TIVOLI Gardens resident Collette Robinson yesterday testified that she didn’t see who shot her during the police/military operation to apprehend Christopher ‘Dudus’ Coke, yet she insisted that it was a soldier and repeatedly stressed that she wanted money for the injury she sustained.
But that wasn’t her only contradictory evidence at the West Kingston enquiry, as she was confronted, under cross-examination by attorney Peter Champagnie — one of several attorneys representing the Jamaica Defence Force — with two statements which indicated that she wasn’t bleeding for 12 hours before receiving medical attention as she had claimed.
Robinson testified, in her examination-in-chief which was led by Queen’s Counsel Garth McBean, that she was at home on May 25, 2010 when, at around 7:00 am, she was shot in the left arm, leaving a “big, big hole that you can put your fist in” .
She said she was being accompanied to the Kingston Public Hospital by her daughter and neighbour when she was stopped by a soldier who was on the roof of the Coronation Market. She said the soldier used expletives to her and told her to go “home go dead” after she told him that she had been shot.
In the end, Robinson said she was only able to make it to the hospital around 7:00 pm, some 12 hours later, and was admitted for two weeks.
Asked by McBean if she saw who shot her, Robinson said: “I didn’t see who shot me, but I got shot.”
She said she hasn’t received any compensation.
Under cross-examination from Deborah Martin, one of the lawyers for the Jamaica Constabulary Force, Robinson said she knew nothing of blockades in the community, knew nothing about Coke or any of the events surrounding him, and insisted that she only heard shots from the police and soldiers.
“You only know about compensation? Martin asked.
“Yes, compensation for my shot,” Robinson responded.
“But you don’t know who shot you,” Martin said before ending her cross-examination of the witness.
Taking his turn with Robinson, Champagnie asked her if she told the truth in a statement she gave the Public Defender. to which she answered in the affirmative.
“If somebody was to say it wasn’t in the evening you got shot, that person would be a liar?” he asked.
“That person would be a liar because I know when I got shot,” Robinson responded.
The attorney pointed out to her that she had, in fact, said in the June 2010 statement that she was shot at 7:00 pm and not 7:00 am.
But Robinson insisted that she was shot in the morning and that the person who took her statement, which she signed after it was read over to her, had made a mistake with the time.
Champagnie again pointed out to her that she had repeated, in another statement taken by someone else in July 2010, that she was shot at 7:00 pm.
“No, no, 7:00 am,” she retorted, insisting that the individual who took the second statement had also made a mistake.
Robinson said in a third statement last month that she was shot in the morning.
On the issue of whether she saw who shot her, Robinson told Champagnie that she made a mistake when she told McBean that she didn’t see who shot her. But in the end she admitted to Champagnie that actually she didn’t see who shot her.

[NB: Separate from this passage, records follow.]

(* ===== verification/Drain.v ===== *)
(** * Draining: drainScaleDown, reconcileDeletion, deleteCellNamespace

    distributedcache_controller.go, lines 688-904: annotate the pods that are
    to go, wait for the grace period, and only then let go of them. *)

From S2P Require Import Prelude GoLib Json Api Kube Names Ring Cell RingPublish.

Local Open Scope Z_scope.
Local Open Scope prog_scope.

(** controller-runtime's reconcile.Result; durations in nanoseconds. *)
Record Result := mkResult { Requeue : bool; RequeueAfter : Z }.

Definition done_ : Result := mkResult false 0.
Definition requeueAfter (secs : Z) : Result := mkResult false (secs * Second).

Section Drain.
Context `{KL : KubeLib} `{SS : SliceSort}.

(** [time.Duration(cache.Spec.Drain.GracePeriodSeconds) * time.Second] *)
Definition graceOf (cache : DistributedCache) : Z :=
  wrap64 (GracePeriodSeconds (Drain (Spec cache)) * Second).

(** [p.Annotations[drainAnnotation] = strconv.FormatInt(now.Unix(), 10)] *)
Definition startDrain (now : Time) (p : Pod) : Pod :=
  pod_annotate drainAnnotation (FormatInt (t_Unix now)) p.

(** ** Scale-down *)

(** The names [<name>-d] up to [<name>-(c-1)]. *)
Definition doomedNames (name : string) (desired current : Z) : gset string :=
  list_to_set ((λ i, podNameOf name i) <$> seqZ desired (current - desired)).
(* ===== verification/Recover.v ===== *)
(** * Recovery from an interrupted pass

    [Interrupt] shows that the pass over a live cache can be cut short anywhere and
    run again. Here the same for the pass over a cache that is being deleted, and the
    claim for both. *)

From S2P Require Import Prelude GoLib Json Api Kube KubeRef Names Ring Cell Workload Status.
From S2P Require Import RingPublish Drain Reconciler Stages Converge Interrupt Teardown.

#[local] Existing Instance refKube.
Local Open Scope Z_scope.
Local Open Scope prog_scope.

Section Recover.
Context `{SS : SliceSort}.

Lemma markPod_key now p : @key_of KPod (markPod now p) = @key_of KPod p.
Proof. unfold markPod. by case_match. Qed.

Lemma markPod_labels now p : om_Labels (pod_meta (markPod now p)) = om_Labels (pod_meta p).
Proof. unfold markPod. by case_match. Qed.

Lemma markPod_idem now p : markPod now (markPod now p) = markPod now p.
Proof.
  unfold markPod. destruct (pod_Annotations p !! drainAnnotation) as [v|] eqn:Ha; [by rewrite Ha|].
  by rewrite startDrain_annotation.
Qed.

Lemma drainAll_cut n grace now pods b cache c :
  ready cache c → NoDup (key_of (k := KPod) <$> pods) →
  (∀ p, p ∈ pods → store c KPod !! (@key_of KPod p) = Some p) →
  halfway (markPod now) (key_of (k := KPod) <$> pods) cache c (runFor n (drainAll grace now pods b) c).
Proof.
  revert n b c. induction pods as [|p pods IH]; intros n b c Hrd Hnd Hpods.
  { destruct n; by apply halfway_refl. }
  rewrite fmap_cons in *. apply NoDup_cons in Hnd as [Hp Hnd]. cbn [drainAll].
  pose proof (Hpods p ltac:(left)) as Hpl.
  assert (∀ b, halfway (markPod now) (@key_of KPod p :: (key_of (k := KPod) <$> pods)) cache c
    (runFor n (drainAll grace now pods b) c)) as Hskip.
  { intros b'. eapply halfway_mono; [|apply IH; [done|done|set_solver]]. set_solver. }
  destruct (pod_Annotations p !! drainAnnotation) as [st|] eqn:Ha; [by destruct (ParseInt st)|].
  destruct (pod_update_stage cache c p (startDrain now p)) as (c1 & q & R1 & Hrd1 & _ & Hs1);
    [done|done|done|exact (rd_pods _ _ Hrd _ _ Hpl)|].
  assert (∀ m, halfway (markPod now) (@key_of KPod p :: (key_of (k := KPod) <$> pods)) cache c
    (runFor m (drainAll grace now pods false) c1)) as Hc1.
  { intros m. eapply halfway_cons; [done|done|by unfold markPod; rewrite Ha|]. apply IH; [done|done|].
    intros r Hr. rewrite Hs1, lookup_insert_ne; [set_solver|].
    intros Heq. apply Hp. rewrite Heq. apply list_elem_of_fmap. eauto. }
  assert (run (wrapf ("annotate " +:+ pod_Name p) (Update KPod (startDrain now p))) c = (c1, inr q)) as Hw
    by by rewrite run_wrapf, R1.
  destruct (runFor_ebind n _ (λ _, drainAll grace now pods false) c c1 q Hw) as [->|[m ->]]; [|apply Hc1].
  destruct (atomic_update ("annotate " +:+ pod_Name p) KPod (startDrain now p) c n) as [->| ->];
    [by apply halfway_refl|]. rewrite Hw. exact (Hc1 0%nat).
Qed.

Lemma releaseCache_atomic cache c : atomic (releaseCache cache) c.
Proof. apply atomic_write. by intros [e|d]; repeat safe_step. Qed.

(** After the marking there is at most one write. *)
Lemma afterMarking_atomic cache b c : ready cache c → atomic (afterMarking cache b) c.
Proof.
  intros Hrd.
  assert (∀ r : Result * option goerror, atomic (mret r) c) as Hret by (intros r n; left; by destruct n).
  unfold afterMarking. destruct (negb b); [apply Hret|].
  destruct (isCrossNamespaceChild cache); [|apply releaseCache_atomic].
  apply atomic_read; [done|]. cbn [server snd nn_Namespace nn_Name].
  destruct (store c KNamespace !! _) as [ns|] eqn:Hns; [|apply releaseCache_atomic]. cbn.
  case_bool_decide; [|apply Hret]. apply atomic_write_here. cbn [server].
  rewrite (rd_keys _ _ Hrd KNamespace _ _ Hns), Hns. cbn. by repeat safe_step.
Qed.

Lemma ready_namespace cache c ns : ready cache c → ready cache (@put KNamespace ns c).
Proof.
  pose proof (keeps_put (k := KNamespace) ns c) as Hk. intros [Hw Hkeys Hch Hca Hp].
  split; [done| | |by rewrite (store_put_ne (k := KNamespace))|by rewrite (store_put_ne (k := KNamespace))].
  - by eapply (keys_insert (k := KNamespace)); [done|done|apply store_put|].
  - destruct Hk as (_ & _ & K). intros k Hin key o Ho. rewrite K in Ho by set_solver. exact (Hch k Hin key o Ho).
Qed.

Section Deletion.
Variables (cache : DistributedCache) (c : Cluster).
Hypothesis Hready : ready cache c.
Hypothesis Hascii : ascii_pods c.
Hypothesis Hdel : om_DeletionTimestamp (dc_meta cache) ≠ None.
Hypothesis Hf : drainFinalizer ∈ om_Finalizers (dc_meta cache).
Hypothesis Hsane : sane_time (clock c).
Hypothesis Hgrace : int32_ok (GracePeriodSeconds (Drain (Spec cache))).
Hypothesis Hgrace1 : 1 <= GracePeriodSeconds (Drain (Spec cache)).

Abbreviation half := (halfway (markPod (clock c)) (podKeys cache c) cache c).

(** A pod marked just now is as little drained as one that was not marked. *)
Lemma drainedB_mark p :
  drainedB (graceOf cache) (clock c) (markPod (clock c) p) = drainedB (graceOf cache) (clock c) p.
Proof.
  unfold markPod. destruct (pod_Annotations p !! drainAnnotation) as [v|] eqn:Ha; [done|].
  rewrite drainedB_just_stamped by done. unfold drainedB. by rewrite Ha.
Qed.

Lemma half_allGone x : half x → clock x = clock c → allGone cache x = allGone cache c.
Proof.
  intros Hx Hcl. unfold allGone. rewrite Hcl.
  by apply (half_forallb _ cache c Hready (markPod_key _) (markPod_labels _) _ x drainedB_mark).
Qed.

(** The marking from there ends as it would have from the start. *)
Lemma marking_again x :
  half x → clock x = clock c →
  ∃ x1, run (reconcileDeletion cache) x = run (afterDrainAll cache (inr (allGone cache c))) x1 ∧
    keeps [KPod] x x1 ∧ restamped (markPod (clock c)) (podKeys cache c) c x1.
Proof.
  intros Hx Hcl. pose proof (proj1 Hx) as Hrx.
  destruct (run_reconcileDeletion cache x Hrx Hf) as (x1 & R & _ & _ & K & Hst). exists x1.
  rewrite (half_allGone x Hx Hcl) in R. split_and!; [done|done|]. rewrite Hcl in Hst.
  apply (half_completes _ cache c Hready (markPod_key _) (markPod_labels _) x); [apply markPod_idem|done|done].
Qed.

Lemma cut_in_marking x :
  half x → keeps [KPod] c x → eqr (run (reconcileDeletion cache) x) (run (reconcileDeletion cache) c).
Proof.
  intros Hx (Hcl & Hw & K). destruct (marking_again x Hx Hcl) as (x1 & -> & Kx & Hst).
  destruct (marking_again c (halfway_refl _ _ _ _ Hready) eq_refl) as (c1 & -> & Kc & Hstc).
  apply run_eqc. destruct Kx as (Kx1 & Kx2 & Kx3), Kc as (Kc1 & Kc2 & Kc3).
  split; [|congruence|congruence]. intros k. destruct (decide (k = KPod)) as [->|Hk].
  - by eapply restamped_unique.
  - rewrite Kx3, Kc3, K by set_solver. done.
Qed.

(** From the ring on: the marking and the ring have nothing left to do. *)
Record settled (m x : Cluster) : Prop := {
  st_ready : ready cache x;
  st_clock : clock x = clock c;
  st_pods : store x KPod = store m KPod;
  st_cm : store x KConfigMap = store m KConfigMap
}.

Lemma settled_again m x :
  marked cache c m → settled m x →
  eqr (run (reconcileDeletion cache) x) (run (afterMarking cache (allGone cache c)) x).
Proof.
  intros Hm [Hrx Hcl Hp Hcm].
  assert (restamped (markPod (clock c)) (podKeys cache c) c x) as Hst.
  { intros key. rewrite Hp. apply (mk_pods _ _ _ Hm). }
  destruct (marking_again x) as (x1 & -> & K & Hst1); [|done|].
  { split; [done|]. by eexists. }
  assert (eqc x1 x) as Hx1.
  { apply (eqc_pods [KPod]); [done|]. intros k ->%list_elem_of_singleton. by eapply restamped_unique. }
  etransitivity; [by apply run_eqc|]. unfold afterDrainAll. rewrite run_bind.
  destruct (mk_cm _ _ _ Hm) as (cm & Hl & Hne & _).
  rewrite (reconcileRing_quiet cache x cm); [done|by rewrite Hcm|done|].
  rewrite (ringOf_keeps cache m x), (podsOf_keeps cache m x) by done.
  by rewrite (mk_ring _ _ _ Hm), desiredRing_Members.
Qed.

(** Once the pass has let go, running it again finds nothing to do. *)
Lemma letGo_again m :
  marked cache c m → allGone cache c = true →
  eqr (run (Reconcile (reqOf cache)) (letGo cache m).1) ((letGo cache m).1, ((letGo cache m).2, None)).
Proof.
  intros Hm Hall. pose proof (mk_ready _ _ _ Hm) as Hrm.
  assert (eqr (run (Reconcile (reqOf cache)) (release cache m)) (release cache m, (done_, None))) as Hrel.
  { unfold release. case_bool_decide as Hfs.
    - rewrite Reconcile_absent; [done|]. apply (lookup_delete_eq (store m KDistributedCache)).
    - change (reqOf cache) with (reqOf (released cache)). rewrite Reconcile_deletion_done; [done| |done|].
      + by apply ready_finalizers.
      + cbn. rewrite list_elem_of_filter. naive_solver. }
  assert (∀ x, settled m x → (letGo cache x).1 = x →
    eqr (run (Reconcile (reqOf cache)) x) (x, ((letGo cache x).2, None))) as Hstay.
  { intros x Hx Hfix. rewrite run_Reconcile_deleting by (done || apply Hx).
    etransitivity; [by apply (settled_again m)|]. rewrite Hall, run_afterMarking by (done || apply Hx).
    by rewrite Hfix. }
  unfold letGo at 1 2 3. destruct (isCrossNamespaceChild cache) eqn:Hx; [|exact Hrel].
  destruct (store m KNamespace !! cellKey cache) as [ns|] eqn:Hns; [|exact Hrel]. cbn [fst snd].
  destruct (mk_keeps _ _ _ Hm) as (Hcl & _).
  set (ns' := map_meta (deleted (clock m)) KNamespace ns).
  assert (@key_of KNamespace ns' = cellKey cache) as Hk.
  { unfold ns'. rewrite key_of_map_meta by done. by apply (rd_keys _ _ Hrm KNamespace). }
  case_bool_decide as Hd.
  - assert (letGo cache (@put KNamespace ns' m) = (@put KNamespace ns' m, requeueAfter 2)) as Hgo.
    { unfold letGo. rewrite Hx, (store_put (k := KNamespace)), Hk, lookup_insert_eq. done. }
    specialize (Hstay (@put KNamespace ns' m)). rewrite Hgo in Hstay. apply Hstay; [|done].
    split; [|done..]. by apply ready_namespace.
  - assert (letGo cache m = (m, requeueAfter 2)) as Hgo.
    { unfold letGo. rewrite Hx, Hns. by rewrite bool_decide_false. }
    specialize (Hstay m). rewrite Hgo in Hstay. apply Hstay; [|done]. by split.
Qed.

(** A pass over a cache that is being deleted, cut short and run again. *)
Lemma deletion_recovers n :
  eqr (run (Reconcile (reqOf cache)) (runFor n (Reconcile (reqOf cache)) c)) (run (Reconcile (reqOf cache)) c).
Proof.
  destruct (run_reconcileDeletion cache c Hready Hf) as (c1 & R & R1 & Hrd1 & K1 & Hst).
  destruct (ring_after_marking cache c c1) as (m & ring & R2 & Hm); [done..|].
  set (b := allGone cache c) in *.
  assert (run (Reconcile (reqOf cache)) c = run (afterMarking cache b) m) as Honce.
  { rewrite run_Reconcile_deleting, R by done. unfold afterDrainAll. by rewrite run_bind, R2. }
  set (Q := λ x, eqr (run (Reconcile (reqOf cache)) x) (run (Reconcile (reqOf cache)) c)).
  change (Q (runFor n (Reconcile (reqOf cache)) c)).
  assert (∀ x, half x → keeps [KPod] c x → Q x) as Hhalf.
  { intros x Hx Kx. unfold Q. rewrite !run_Reconcile_deleting by (done || apply Hx). by apply cut_in_marking. }
  assert (Q m) as HQm.
  { unfold Q. rewrite Honce, run_Reconcile_deleting by (done || apply Hm). apply (settled_again m m Hm).
    split; [apply Hm|apply (mk_keeps _ _ _ Hm)|done|done]. }
  assert (Q (run (afterMarking cache b) m).1) as HQend.
  { unfold Q. rewrite Honce, run_afterMarking by (done || apply Hm). destruct b eqn:Hb; [by apply letGo_again|].
    etransitivity; [exact HQm|]. rewrite Honce, run_afterMarking by (done || apply Hm). done. }
  assert (∀ k, Q (runFor k (afterDrainAll cache (inr b)) c1)) as Hafter.
  { intros k. destruct (runFor_bind k (reconcileRing cache) (λ _, afterMarking cache b) c1 m (inr ring) R2)
      as [H|[k' H]]; unfold afterDrainAll; setoid_rewrite H.
    - destruct (reconcileRing_atomic cache c1 k) as [->| ->]; [|by rewrite R2].
      apply Hhalf; [|done]. split; [done|]. by eexists.
    - destruct (afterMarking_atomic cache b m (mk_ready _ _ _ Hm) k') as [->| ->]; done. }
  apply (cut_read Q n (Get KDistributedCache (reqOf cache)) _ c c _ ltac:(done) (run_Get _ _ _)).
  cbn [nn_Namespace nn_Name reqOf]. pose proof (rd_cache _ _ Hready) as Hc.
  change (@lookup okey DistributedCache) with (@lookup okey (obj KDistributedCache)) in Hc.
  rewrite Hc. cbv beta iota. rewrite bool_decide_false by done. cbn [negb]. intros k. unfold reconcileDeletion.
  assert (ContainsFinalizer (om_Finalizers (dc_meta cache)) drainFinalizer = true) as ->.
  { cbn [ContainsFinalizer refKube]. by rewrite bool_decide_true. }
  cbn [negb]. eapply (cut_read Q); [by repeat split|apply run_ListPods|]. intros k1. cbv beta iota.
  eapply (cut_read Q); [by repeat split|apply run_Now|]. intros k2. fold (podsOf cache c).
  destruct (runFor_bind k2 (drainAll (graceOf cache) (clock c) (podsOf cache c) true) (afterDrainAll cache)
    c c1 (inr b) R1) as [H|[k3 H]]; setoid_rewrite H; [|apply Hafter].
  apply Hhalf.
  - apply drainAll_cut; [done|by eapply NoDup_listing|].
    intros p Hp. eapply elem_of_listing in Hp; [|done]. apply Hp.
  - apply (runFor_keeps [TUpdate KPod]). apply drainAll_only.
Qed.

End Deletion.

End Recover.

(** Without our finalizer the pass writes nothing. *)
Lemma cut_done_deletion `{SS : SliceSort} cache c n :
  ready cache c → om_DeletionTimestamp (dc_meta cache) ≠ None →
  drainFinalizer ∉ om_Finalizers (dc_meta cache) → runFor n (Reconcile (reqOf cache)) c = c.
Proof.
  intros Hrd Hdel Hf.
  apply (cut_read (λ x, x = c) n (Get KDistributedCache (reqOf cache)) _ c c _ ltac:(done) (run_Get _ _ _)).
  cbn [nn_Namespace nn_Name reqOf]. pose proof (rd_cache _ _ Hrd) as Hc.
  change (@lookup okey DistributedCache) with (@lookup okey (obj KDistributedCache)) in Hc.
  rewrite Hc. cbv beta iota. rewrite bool_decide_false by done. cbn [negb]. unfold reconcileDeletion.
  assert (ContainsFinalizer (om_Finalizers (dc_meta cache)) drainFinalizer = false) as ->; [|by intros []].
  cbn [ContainsFinalizer refKube]. by rewrite bool_decide_false.
Qed.

(** ** Claims *)

(** C12: an interrupted pass leaves no trace. Take a ready cluster, whose server accepts
    the writes, and a cache that is being deleted, or live with the finalizer on it,
    with a replica count and a grace period of at least a second. Stop a pass after any
    number of its calls - the operator crashed, lost its lease, was evicted - and run a
    pass again at the same clock instant: it returns what the uninterrupted pass would
    have returned and every stored object ends up exactly as that pass would have left
    it. *)
Theorem interrupted_pass_leaves_no_trace `{SS : SliceSort} cache c d n :
  ready cache c → ascii_pods c → Replicas (Spec cache) = Some d → 0 <= d →
  (om_DeletionTimestamp (dc_meta cache) = None → drainFinalizer ∈ om_Finalizers (dc_meta cache)) →
  sane_time (clock c) → int32_ok (GracePeriodSeconds (Drain (Spec cache))) →
  1 <= GracePeriodSeconds (Drain (Spec cache)) →
  let once := run (Reconcile (reqOf cache)) c in
  let again := run (Reconcile (reqOf cache)) (runFor n (Reconcile (reqOf cache)) c) in
  again.2 = once.2 ∧ ∀ k, store again.1 k = store once.1 k.
Proof.
  intros Hrd Ha Hd Hd0 Hfin Hs Hg H1.
  destruct (decide (om_DeletionTimestamp (dc_meta cache) = None)) as [Hlive|Hdel].
  { by apply (live_pass_recovers cache c d n); auto. }
  cbv zeta. destruct (decide (drainFinalizer ∈ om_Finalizers (dc_meta cache))) as [Hf|Hf].
  - by destruct (deletion_recovers cache c Hrd Ha Hdel Hf Hs Hg H1 n) as [[H _ _] Hr].
  - assert (runFor n (Reconcile (reqOf cache)) c = c) as ->; [|done].
    by apply cut_done_deletion.
Qed.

Earlier, the enquiry’s fourth witness, Troy Palmer, testified that he received injuries to his knee and back after being struck by a soldier on May 24, 2010 during the search for Coke. Palmer also said that one of his shops was destroyed, items in his house damaged and about $100,000 stolen. He told the enquiry that he lost a total of a $1 million as a result of damage to his property and his missing bike.
But under cross-examination from attorney Linton Graham, representing the JDF, Palmer said that he only sought emergency surgery in 2013 and 2014 at the University Hospital of the West Indies, but not in 2010 after the incident.
Palmer said that in his examination-in-chief that he was detained for four days at the National Arena, but under cross-examination it was pointed out that a document that he provided stated that he was detained on May 27, 2010 and released the same day. Questioned by attorney Michael Lorne about this, he explained that the police made an error with the date and when he attempted to get it corrected he was told to leave the premises.
Yesterday’s proceedings came to an end with a sixth witness, Lovett Bryan, who also spoke of abuse by the soldiers.
The enquiry continues today at the Jamaica Conference Centre in downtown Kingston.